By Sean Duclay
SailAhead’s second annual “Let’s Take a Veteran Sailing” event, hosted by Centerport Yacht Club in Centerport, New York on Saturday, July 30, 2016 was by all accounts a rousing success! With the strong support of Greenlawn American Legion Post 1244, 340 U.S. Armed Forces veterans, skippers and guests participated.
© sailahead.org
Let’s Take a Veteran Sailing has two purposes. The first is to increase awareness of post-traumatic stress disorder (PTSD) and the fact that it is often overlooked. The second is to spread the word about SailAhead and what we do.
Founded by my older brother Kilian and I in 2013, SailAhead is a non-profit organization that uses sailing and the ocean as a form of therapy. Many veterans feel neglected upon returning home, and SailAhead’s mission is to dispel these feelings among veterans and to save lives. There are at least 22 veterans in the U.S. who end their lives daily out of a sense of hopelessness and desperation. At SailAhead, we are very proud to say that we have saved lives.
Sailing as a group provides veterans with a comradeship not unlike the one formed in the military. It creates a family-like atmosphere in which you have a purpose, and there is a team with you who will “watch your six.” Too many veterans leave the military with a deep, unsatisfied yearning to once again be part of a team and have friends who can watch their backs. Through sailing they find this, as well as a purpose – they have a job on the boat that their team can’t function without.
© sailahead.org
SailAhead’s second annual “Let’s Take a Veteran Sailing” event had more than 50 boats participate from near and far, with over 145 veterans and their guests. During the sail, a helicopter flown by pilot David Windmiller took aerial pictures and video. Its participation enhanced the quality of the event. Back on land, all were invited to a barbecue at Centerport YC, and the low flying helicopter became the topic of many conversations! Arizona Iced Tea provided drinks and t-shirts for the event, and Sabrett provided many hot dogs for the sailors.

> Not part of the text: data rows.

(** [emit] writes the pages of the transaction that the tree reaches to the
    output, children first: the same extents, from committed pages and the
    output alone. *)
Lemma Editor_emit_returns n : Z.of_nat n < MAX_HEIGHT → ∀ fuel, (n < fuel)%nat →
  emit_spec n (Editor_emit source commit end_ fuel).
Proof.
  induction n as [|n IH]; intros Hn [|fuel] Hfuel; try lia;
    intros ed cursor es d output Hed Hout Ht Hcur Hlo Hup Hroom; cbn [Editor_emit];
    (destruct (bool_decide _) eqn:E; breflect;
      [cbn [returns]; split_and!; [exists (ed_reads ed); by destruct ed | |] | ]).
  1,4: pose proof (subtree_drafts _ _ _ _ _ _ _ Ht) as Hd; unfold own in Hd; rewrite decide_True in Hd by done;
    destruct (emitted_refl output Hout) as (? & ? & ?); split_and!; done || lia.
  1,3: eexists; eapply subtree_old; [|exact Ht | done]; intros off b Ho; by apply page_store_old.
  all: destruct (Editor_read_ok source commit end_ limit alloc ed cursor _ _ _ Hed Ht Hcur)
    as (node & r & -> & Hat); cbn [mbind result_mbind result_bind].
  - cbn [subtree] in Ht. destruct Ht as (Hat' & Hne & Hcap & Hok & ->).
    destruct (node_at_inj _ _ _ _ _ _ _ Hat Hat') as [_ ->]. unfold own in Hroom. rewrite decide_False in Hroom by lia.
    eapply returns_bind; [apply emit_leaf; try done; [lia|]|].
    + eapply extents_valid_weaken; [apply Hcur | lia | lia].
    + intros output' [Hem Htree]. cbn [returns]. split; [by exists r|]. unfold own. by rewrite decide_False by lia.
  - cbn [subtree] in Ht. destruct Ht as (ts & Hat' & Hne & Hcap & Hf & -> & ->).
    destruct (node_at_inj _ _ _ _ _ _ _ Hat Hat') as [_ ->]. rewrite length_fmap.
    unfold own in *. rewrite decide_False in * by lia.
    pose proof Hcur as (Hlev & Hv & _).
    assert (Hlt : cu_lower cursor < cu_upper cursor).
    { eapply extents_valid_lt; [exact Hv|]. eapply (subtree_nonempty _ _ _ (S n)). exists ts. by split_and!. }
    eapply returns_bind.
    { apply (emit_children_returns n _ cursor ts (IH ltac:(lia) fuel ltac:(lia)) Hlev Hup Hlo [] (set_reads ed r)
        output (cu_lower cursor)); try done; try lia.
      - by apply editor_ok_reads.
      - apply concat_parts_valid; [eapply Forall_impl; [exact Hf|]; by intros t [] | lia | done]. }
    intros [[children ed'] output'] ((r' & ->) & Hem & ts' & -> & Hlen & Hts' & Hes). cbn [app] in *.
    pose proof Hem as (Ho' & _ & Hl'). rewrite Hlev, <- Hes.
    eapply returns_bind; [apply (emit_branch output' n ts' (cu_lower cursor)); try done; try lia|].
    + destruct ts'; [by destruct ts | done].
    + rewrite Hes. eapply extents_valid_weaken; [exact Hv | lia | lia].
    + intros output2 [Hem2 Htree]. cbn [returns]. split; [by exists r'|]. split; [|exact Htree].
      rewrite Z.add_comm. by eapply emitted_trans.
Qed.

George Eshleman, a veteran who has hiked the Appalachian Trail from Georgia to Maine to spread awareness for PTSD, was the special guest of the event. George carries the dogtags of male and female veterans who have taken their own lives because of PTSD. SailAhead has duplicates of the original 218 dogtags. We keep them on our fleet’s flagship permanently, so that during every sail the spirits of 218 fallen warriors can spend time on the water.
A local father, who lost his son to suicide after he served in the Marine Corps, gave the son’s dogtag to SailAhead and another to George. Now, every SailAhead outing will be watched over by 219 veterans whose families wish to have their memories live on through SailAhead.
Let’s Take a Veteran Sailing brought the community together for a common cause: the protection and preservation of the mental health of the heroes of the United States of America. SailAhead is a healing organization and we alone cannot help everyone, so this event was a great way to get more people involved so that more people can be helped and more people can help.
© David Windmiller
On Thursday, August 4, we held another event with some of our partners, the Long Island Maritime Museum in West Sayville and the Snapper Inn in Oakdale. A group of vets spent a few hours at the museum, went for a sail on the museum’s 130-year-old oyster sloop Priscilla, and enjoyed a lunch at the Snapper Inn.
SailAhead’s other partners include the Northport Veterans Affairs Medical Center in Northport, The WaterFront Center, Oakcliff Sailing, and Oyster Bay Marine Center in Oyster Bay, the USMMA Sailing Foundation in Kings Point, pilot/photographer David Windmiller, photographer Laurent Apollon, and of course Centerport Yacht Club and Greenlawn American Legion Post 1244. For more information about how you can support our mission, please visit sailahead.org.
Seventeen-year-old Sean Duclay is a student at Walt Whitman High School and an enthusiastic Hobie Cat sailor.